Punti di pressione nel prossimo periodo

Nei prossimi 12–18 mesi i partecipanti al summit seguiranno tre elementi critici: i costi di costruzione, la disponibilità di finanziamento e la disponibilità di manodopera qualificata. L’aumento dei prezzi di costruzione e fit-out favorisce consegne per fasi e underwriting più selettivo.

La minore facilità di accesso al debito spinge gli sponsor a strutturare operazioni con un più ampio mix di partner equity, mentre la penuria di talenti influenza la scelta dei brand e degli operatori per i nuovi progetti, con impatto diretto sui margini operativi.

Parallelamente, la disclosure su temi ESG sta diventando una prassi nelle transazioni: gli investitori richiedono certificazioni indipendenti, piani credibili di efficienza energetica e dati che colleghino il capex a risparmi operativi misurabili.
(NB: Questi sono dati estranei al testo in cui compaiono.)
(** ** The leaky integrator under explicit Euler *)

(** X12. A pure leaky integrator (IFLTC) with no registered current input,
    stepped [n] times with zero input and step [dt] by the explicit Euler
    scheme, relaxes geometrically towards rest:
    [V_n - V_rest = (1 - dt / tau) ^ n * (V_0 - V_rest)]. *)
Theorem IFLTC_euler_decay (self : IFLTC.t) (i : nat) (vrest r tau0 dt : Q) :
  IFLTC.method self = euler ->
  cur_inputs (IFLTC.base self) = [] ->
  get (IFLTC.V_rest self) i = Some vrest ->
  get (IFLTC.R self) i = Some r ->
  get (IFLTC.tau self) i = Some tau0 ->
  ~ tau0 == 0 ->
  forall ticks st v0,
    Forall (fun tick => share_dt (fst tick) = dt /\ snd tick = None) ticks ->
    get (IFLTC.V st) i = Some v0 ->
    exists vn,
      get (IFLTC.V (IFLTC.run self ticks st)) i = Some vn /\
      vn - vrest == (1 - dt / tau0) ^ Z.of_nat (length ticks) * (v0 - vrest).
Proof.
  intros Hmeth Hcur Hvr Hr Ht Ht0 ticks.
  induction ticks as [|[sh x] ticks IH]; intros st v0 Hall Hv.
  { exists v0. split; [done|]. simpl. ring. }
  apply Forall_cons in Hall as [[Hdt Hx] Hall]. simpl in Hdt, Hx. subst x.
  change (IFLTC.run self ((sh, None) :: ticks) st) with
    (IFLTC.run self ticks (fst (IFLTC.update self sh st None))).
  assert (get (IFLTC.V (fst (IFLTC.update self sh st None))) i
          = Some (v0 + dt * ((- v0 + vrest + r * 0) / tau0))) as Hv1.
  { unfold IFLTC.update, IFLTC.update_with, IFLTC.integral. simpl.
    rewrite Hmeth, Hdt. unfold euler, IFLTC.derivative, sum_cur_inputs.
    rewrite Hcur. simpl. arr_get. done. }
  destruct (IH _ _ Hall Hv1) as (vn & Hvn & Evn).
  exists vn. split; [exact Hvn|].
  rewrite Evn. simpl length. rewrite Nat2Z.inj_succ. unfold Z.succ.
  rewrite Qpower_plus' by lia. rewrite Qpower_1_r. field. done.
Qed.

(** [tau = 10], [dt = 1]: three steps from 8 leave [8 * (9/10)^3]. *)
Lemma IFLTC_euler_decay_witness :
  let self := IFLTC.mk (demo_base NonBatchingMode heaviside DBool)
                       (Scal 0) (Scal 1) (Scal 10) ZeroInit euler in
  let ticks := [(demo_tick 0, None); (demo_tick 1, None); (demo_tick 2, None)] in
  exists vn, get (IFLTC.V (IFLTC.run self ticks (IFLTC.mkState (Vec [8; 0])))) 0 = Some vn /\
             vn == 5.832.
Proof.
  intros self ticks.
  destruct (IFLTC_euler_decay self 0%nat 0 1 10 1 eq_refl eq_refl eq_refl eq_refl eq_refl
              ltac:(qconc) ticks (IFLTC.mkState (Vec [8; 0])) 8) as (vn & Hvn & E).
  - subst ticks. repeat (apply Forall_cons; split; [done|]). by apply Forall_nil.
  - reflexivity.
  - exists vn. split; [exact Hvn|].
    revert Hvn. vm_compute. intros Hvn. injection Hvn as <-. reflexivity.
Defined.

(** * Activation functions *)

Lemma Qlt_bool_iff (a b : Q) : Qlt_bool a b = true <-> a < b.
Proof. unfold Qlt_bool. rewrite negb_true_iff. apply Qle_bool_false. Qed.

Lemma Qlt_bool_false (a b : Q) : Qlt_bool a b = false <-> b <= a.
Proof. unfold Qlt_bool. rewrite negb_false_iff. apply Qle_bool_iff. Qed.

Ltac act_get := unfold lt, bm_abs in *; arr_get.

Lemma get_relu6 (x : Arr Q) (i : nat) (v : Q) :
  get x i = Some v -> get (relu6 x) i = Some (Qmin (Qmax v 0) 6).
Proof. intros Hv. unfold relu6. act_get. done. Qed.

Lemma get_hard_sigmoid (x : Arr Q) (i : nat) (v : Q) :
  get x i = Some v -> get (hard_sigmoid x) i = Some (Qmin (Qmax (v + 3) 0) 6 / 6).
Proof. intros Hv. unfold hard_sigmoid, relu6. act_get. done. Qed.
Segnali di mercato e linea guida per gli investitori

Con il ritorno di liquidità, il messaggio che arriva da Dubai è pragmatico: privilegiare investimenti dove la domanda è ancorata a capacità aerea e politiche pubbliche, prediligere flessibilità operativa rispetto alla speculazione e concentrarsi su asset in grado di dimostrare performance attraverso i cicli economici.

Questi criteri costituiranno la lente con cui molti investitori globali valuteranno le opportunità presentate durante il forum a Madinat Jumeirah, favorendo soluzioni che bilancino rendimento e rischio in un contesto segnato da costi più elevati e condizioni di finanziamento più stringenti.